Fachin, relator do tema, votou pela equiparação dos delitos, mas Kassio divergiu e afirmou que não cabe ao Judiciário decidir se um crime prescreve, mas ao Congresso, responsável por editar as leis.
Ele citou inúmeros graves delitos que têm prazo de prescrição e defendeu a separação entre os Poderes. O julgamento foi interrompido por pedido de vista de Alexandre de Moraes.
Outra característica de Kassio é a brevidade de seus votos. O ministro antecipou seu estilo logo na estreia na Segunda Turma.
“Vossas Excelências vão ter a oportunidade de perceber que eu falo muito pouco. Não sou muito fã da minha própria voz. E sou fã do poder de síntese”, disse ele, após as saudações de boas-vindas dos colegas.

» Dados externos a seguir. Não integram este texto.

Lemma seo_points_exact (s : Z) : 0 <= s <= 100 -> seo_points s = Some (s / 5).
Proof.
  intros Hs.
  pose proof seo_points_table as H.
  rewrite forallb_forall in H. specialize (H (Z.to_nat s)).
  rewrite Z2Nat.id in H by lia.
  destruct (seo_points s) as [points|].
  - f_equal. apply Z.eqb_eq. apply H. apply in_seq. lia.
  - discriminate H. apply in_seq. lia.
Qed.

Lemma if_add (c : bool) (s n : Z) :
  (if c then s + n else s) = s + (if c then n else 0).
Proof. destruct c; lia. Qed.

Lemma mobile_score_range (a : Analysis) : 0 <= mobile_score a <= 10.
Proof.
  unfold mobile_score.
  destruct (has_viewport_meta a), (responsive_design a), (mobile_menu a); lia.
Qed.

Lemma detector_points_range (a : Analysis) : 0 <= detector_points a <= 80.
Proof.
  unfold detector_points. cbv zeta. rewrite !if_add.
  pose proof (mobile_score_range a) as Hm.
  repeat match goal with
         | |- context [if ?c then ?n else 0] =>
             let H := fresh in
             assert (0 <= (if c then n else 0) <= n) as H by (destruct c; lia);
             generalize dependent (if c then n else 0); intros
         end.
  lia.
Qed.

(** X19.  For an SEO score from 0 to 100 the SEO part of the automation
    score, computed in floating point as int((seo_score / 100) * 20), is
    exactly the fifth of the SEO score, rounded down: no point is lost to
    rounding.  The other parts give 0 to 80 points (the mobile part 8 at
    most, though its three checks add up to 10), so the score is their sum
    with the SEO part, between 0 and 100, and the final cap at 100 never
    changes it. *)
Theorem automation_score_is_exact :
  forall (a : Analysis),
    0 <= seo_score a <= 100 ->
    seo_points (seo_score a) = Some (seo_score a / 5) /\
    calculate_automation_score a = Some (detector_points a + seo_score a / 5) /\
    0 <= detector_points a <= 80 /\
    0 <= detector_points a + seo_score a / 5 <= 100.
Proof.
  intros a Hs.
  pose proof (seo_points_exact (seo_score a) Hs) as Hp.
  pose proof (detector_points_range a) as Hd.
  assert (0 <= seo_score a / 5 <= 20) as H5.
  { split; [apply Z.div_pos; lia|apply Z.div_le_upper_bound; lia]. }
  split; [exact Hp|].
  split; [|split; [exact Hd|lia]].
  unfold calculate_automation_score. cbv zeta. rewrite Hp. f_equal. lia.
Qed.

End AutomationFacts.

(** ** Contact accessibility and the industry branches *)

Section ContactAndIndustryFacts.

Import BIAnalyzer.

(** X20.  The contact score of a lead is half the sales readiness score,
    at most 10, while contact_accessibility is cut at 15 and 8 of the
    sales readiness score itself.  In a scored lead the contact strength
    ('Clear contact paths and decision maker access') is reported exactly
    from a sales readiness of 14, one below the accessibility 'high', and
    the contact improvement area exactly below 10, so also for the
    accessibility 'medium' at 8 and 9. *)
Theorem contact_thresholds_by_sales_readiness :
  forall p si t b (c : ContactIntel),
    let readiness := sales_readiness_score c in
    let scores := category_scores (calculate_lead_scoring p si t b c) in
    (BIBudget.contact_accessibility c = "high" <-> 15 <= readiness) /\
    (BIBudget.contact_accessibility c = "low" <-> readiness < 8) /\
    (In "Clear contact paths and decision maker access"
       (BIPlan.identify_strengths scores) <-> 14 <= readiness) /\
    (In "Contact information and decision maker identification critical"
       (BIPlan.identify_improvement_areas scores) <-> readiness < 10).
Proof.
  intros p si t b c readiness scores. subst scores.
  rewrite calculate_lead_scoring_categories.
  unfold BIPlan.identify_strengths, BIPlan.identify_improvement_areas. cbv zeta.
  rewrite !In_append_if. cbn [In].
  unfold BIPlan.get0.
  destruct (category_scores_lookup p si t b c) as (_ & _ & _ & _ & -> & _).
  cbn [default]. unfold contact_score. fold readiness.
  unfold BIBudget.contact_accessibility. fold readiness.
  pose proof (Z.div_mod readiness 2 ltac:(lia)) as Hdiv.
  pose proof (Z.mod_pos_bound readiness 2 ltac:(lia)) as Hmod.
  assert (7 <= Z.min (readiness / 2) 10 <-> 14 <= readiness) as H7 by lia.
  assert (Z.min (readiness / 2) 10 < 5 <-> readiness < 10) as H5 by lia.
  clear Hdiv Hmod.
  split; [|split; [|split]].
  - destruct (Z.leb_spec 15 readiness); [|destruct (Z.leb_spec 8 readiness)];
      split; intros; try reflexivity; try discriminate; lia.
  - destruct (Z.leb_spec 15 readiness); [|destruct (Z.leb_spec 8 readiness)];
      split; intros; try reflexivity; try discriminate; lia.
  - rewrite <- H7. rewrite <- Z.leb_le. intuition (try discriminate).
  - rewrite <- H5. rewrite <- Z.ltb_lt. intuition (try discriminate).
Qed.

Lemma detected_industry_in_table (page_text industry : string) :
  BIProfile.detect_industry page_text = Some industry ->
  In industry (List.map fst BIProfile.industry_patterns).
Proof.
  unfold BIProfile.detect_industry. rewrite industry_scores_filter.
  destruct (List.filter _ _) as [|first rest] eqn:Hscores; [discriminate|].
  intros H. injection H as <-.
  destruct (max_by_score_first_maximum rest first)
    as (before & after & k & v & Hsplit & -> & _).
  assert (In (k, v) (first :: rest)) as Hin.
  { rewrite Hsplit. apply in_elt. }
  rewrite <- Hscores in Hin. apply filter_In in Hin as [Hin _].
  apply in_map_iff in Hin as (entry & Heq & Hin).
  injection Heq as <- _. now apply in_map.
Qed.

(** X21.  _identify_quick_wins on a profile built by
    extract_company_profile: it raises the AttributeError of [lower] on
    [None] exactly when no industry was detected; otherwise it returns up
    to four quick wins, and never the 'Local business listing
    optimization', which is given to the industries 'retail',
    'restaurants' and 'services', none of them an industry of the
    table. *)
Theorem quick_wins_of_extracted_profile :
  forall re_findall re_findall_i (page : BIProfile.ProfilePage)
         lead_scoring social_intel business_account tech_analysis contact_intel,
    let company_profile :=
      BIProfile.extract_company_profile re_findall re_findall_i page in
    match BIQuickWins.identify_quick_wins lead_scoring company_profile social_intel
            business_account tech_analysis contact_intel with
    | Api.Return quick_wins =>
        is_Some (BIProfile.detect_industry (PyStr.lower (BIProfile.text page))) /\
        (List.length quick_wins <= 4)%nat /\
        Forall (fun win => BIQuickWins.opportunity win <>
                           "Local business listing optimization") quick_wins
    | Api.Raise e =>
        BIProfile.detect_industry (PyStr.lower (BIProfile.text page)) = None /\
        e = BIPlan.attribute_error "lower"
    end.
Proof.
  intros re_findall re_findall_i page ls si business_account t c company_profile.
  subst company_profile. unfold BIQuickWins.identify_quick_wins. cbv zeta.
  cbn [BIProfile.industry BIProfile.extract_company_profile].
  destruct (BIProfile.detect_industry (PyStr.lower (BIProfile.text page)))
    as [industry|] eqn:Hind; [|split; reflexivity].
  split; [eauto|].
  assert (PyStr.mem (PyStr.lower industry) ["retail"; "restaurants"; "services"]
          = false) as ->.
  { apply detected_industry_in_table in Hind.
    cbn in Hind.
    repeat (destruct Hind as [<-|Hind]; [reflexivity|]). destruct Hind. }
  split.
  - repeat match goal with
           | |- context [if ?c then _ else _] => destruct c
           end; cbn; lia.
  - repeat match goal with
           | |- context [if ?c then _ else _] => destruct c
           end; repeat constructor; cbn; discriminate.
Qed.

End ContactAndIndustryFacts.

(** ** The agency opportunities of the technology analysis *)

Section TechOpportunityFacts.

Import BIAnalyzer.

Variable re_search : string -> string -> bool.

(** Every recorded technology is an entry of the table, with the
    category of the table. *)
Lemma tech_fold_entries (soup : Soup) (l : list (string * TechConfig))
    (acc : gmap string Detected * Z) (k : string) (d : Detected) :
  fst (fold_left (tech_step re_search soup) l acc) !! k = Some d ->
  fst acc !! k = Some d \/
  exists cfg, In (k, cfg) l /\ category d = cfg_category cfg.
Proof.
  revert acc. induction l as [|[tech cfg] l IH]; intros acc H; cbn in H.
  - left. exact H.
  - apply IH in H as [H|(cfg' & Hin & Hc)].
    + unfold tech_step in H. destruct (detect re_search soup cfg) as [sc ev].
      destruct (0 <? sc); cbn [fst] in H; [|left; exact H].
      destruct (decide (k = tech)) as [->|Hne].
      * rewrite lookup_insert_eq in H. injection H as <-.
        right. exists cfg. split; [left; reflexivity|reflexivity].
      * rewrite lookup_insert_ne in H by congruence. left. exact H.
    + right. exists cfg'. split; [right; exact Hin|exact Hc].
Qed.

Lemma In_snoc_if {A} (c : bool) (x y : A) (l : list A) :
  In y (if c then l ++ [x] else l) <-> In y l \/ (c = true /\ y = x).
Proof.
  destruct c.
  - rewrite in_app_iff. cbn. intuition congruence.
  - intuition congruence.
Qed.

(** X22.  The agency opportunities of analyze_tech_stack:
    'marketing_automation_implementation' is proposed exactly when none of
    HubSpot, Marketo and Pardot is recorded (the only technologies of the
    table whose category holds 'marketing'), 'wordpress_optimization'
    exactly when WordPress is recorded and 'ecommerce_optimization'
    exactly when Shopify is; and only technologies of the table are
    recorded. *)
Theorem marketing_opportunity_iff_no_marketing_tool :
  forall (soup : Soup),
    let tech_analysis := analyze_tech_stack re_search soup in
    let detected := detected_technologies tech_analysis in
    let opportunities := agency_opportunities tech_analysis in
    (In "marketing_automation_implementation" opportunities <->
     detected !! "hubspot" = None /\ detected !! "marketo" = None /\
     detected !! "pardot" = None) /\
    (In "wordpress_optimization" opportunities <-> is_Some (detected !! "wordpress")) /\
    (In "ecommerce_optimization" opportunities <-> is_Some (detected !! "shopify")) /\
    (forall k, is_Some (detected !! k) -> In k (List.map fst tech_patterns)).
Proof.
  intros soup tech_analysis detected opportunities.
  subst opportunities detected tech_analysis. unfold analyze_tech_stack.
  pose proof (tech_fold_entries soup tech_patterns (∅, 0)) as Hentries.
  pose proof (fun tech cfg =>
                tech_fold_lookup re_search soup tech_patterns (∅, 0) tech cfg
                  tech_patterns_keys_distinct) as Hlookup.
  destruct (fold_left (tech_step re_search soup) tech_patterns (∅, 0))
    as [detected score].
  cbn [fst snd] in Hentries, Hlookup.
  cbn [detected_technologies agency_opportunities].
  assert (forall k d, detected !! k = Some d ->
            exists cfg, In (k, cfg) tech_patterns /\ category d = cfg_category cfg)
    as Htable.
  { intros k d H. destruct (Hentries k d H) as [H'|H']; [|exact H'].
    rewrite lookup_empty in H'. discriminate. }
  assert (existsb (fun kv : string * Detected =>
                     PyStr.contains "marketing" (category (snd kv)))
            (map_to_list detected) = false <->
          detected !! "hubspot" = None /\ detected !! "marketo" = None /\
          detected !! "pardot" = None) as Hmarketing.
  { split.
    - intros Hno.
      assert (forall tech cfg,
                In (tech, cfg) tech_patterns ->
                PyStr.contains "marketing" (cfg_category cfg) = true ->
                detected !! tech = None) as Hnone.
      { intros tech cfg Hin Hcat.
        destruct (detected !! tech) as [d|] eqn:Hd; [|reflexivity].
        destruct (Htable tech d Hd) as (cfg' & Hin' & Hc).
        assert (cfg' = cfg) as ->.
        { pose proof tech_patterns_keys_distinct as Hnd.
          clear -Hin Hin' Hnd. revert Hin Hin' Hnd.
          generalize tech_patterns as l.
          induction l as [|[k c] l IH]; intros Hin Hin' Hnd; [destruct Hin|].
          cbn in Hnd. apply NoDup_cons in Hnd as [Hk Hnd].
          destruct Hin as [Heq|Hin], Hin' as [Heq'|Hin'].
          - congruence.
          - injection Heq as -> ->. exfalso. apply Hk.
            rewrite list_elem_of_In. apply (in_map fst _ _ Hin').
          - injection Heq' as -> ->. exfalso. apply Hk.
            rewrite list_elem_of_In. apply (in_map fst _ _ Hin).
          - now apply IH. }
        exfalso. rewrite <- not_true_iff_false in Hno. apply Hno.
        apply existsb_exists. exists (tech, d). split.
        - apply list_elem_of_In, elem_of_map_to_list. exact Hd.
        - cbn [snd]. rewrite Hc. exact Hcat. }
      repeat split; eapply Hnone;
        try (vm_compute; reflexivity);
        unfold tech_patterns; cbn [In]; eauto 12.
    - intros (Hh & Hm & Hp).
      apply not_true_iff_false. intros Hex.
      apply existsb_exists in Hex as ([k d] & Hin & Hcat). cbn [snd] in Hcat.
      apply list_elem_of_In, elem_of_map_to_list in Hin.
      destruct (Htable k d Hin) as (cfg & Htab & Hc). rewrite Hc in Hcat.
      unfold tech_patterns in Htab. cbn [In] in Htab.
      repeat (destruct Htab as [Heq|Htab];
              [injection Heq as <- <-;
               first [discriminate Hcat | congruence]|]).
      destruct Htab. }
  rewrite !In_snoc_if. cbn [In].
  split; [|split; [|split]].
  - rewrite <- Hmarketing. rewrite negb_true_iff.
    intuition (try discriminate).
  - rewrite !bool_decide_eq_true. intuition (try discriminate; try reflexivity).
  - rewrite !bool_decide_eq_true. intuition (try discriminate; try reflexivity).
  - intros k [d Hd]. destruct (Htable k d Hd) as (cfg & Hin & _).
    apply (in_map fst _ _ Hin).
Qed.

End TechOpportunityFacts.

Kassio tomou posse em 5 de novembro. A solenidade ocorreu pouco mais de um mês após a posse de Fux na presidência, que ficou marcada pela contaminação pelo novo coronavírus poucos dias depois de ao menos oito autoridades que estiveram presentes.
No caso de Kassio, foi anunciado que a solenidade seria virtual para evitar o contágio da Covid-19.
A cerimônia, porém, contou com a presença física das principais autoridades do país, como Maia, Alcolumbre, o procurador-geral da República, Augusto Aras, o chefe da OAB (Ordem dos Advogados do Brasil), Felipe Santa Cruz, e os ministros Gilmar Mendes, Alexandre de Moraes, Luís Roberto Barroso e Edson Fachin.
Cinco dias depois, Moraes foi diagnosticado com a doença.
Como é praxe, o empossado não discursou na cerimônia. Apenas Fux usou a palavra, e fez elogios ao currículo de Kassio, um de seus pontos fracos durante o processo de escolha para o cargo, devido a inconsistências nos trabalhos acadêmicos apresentados.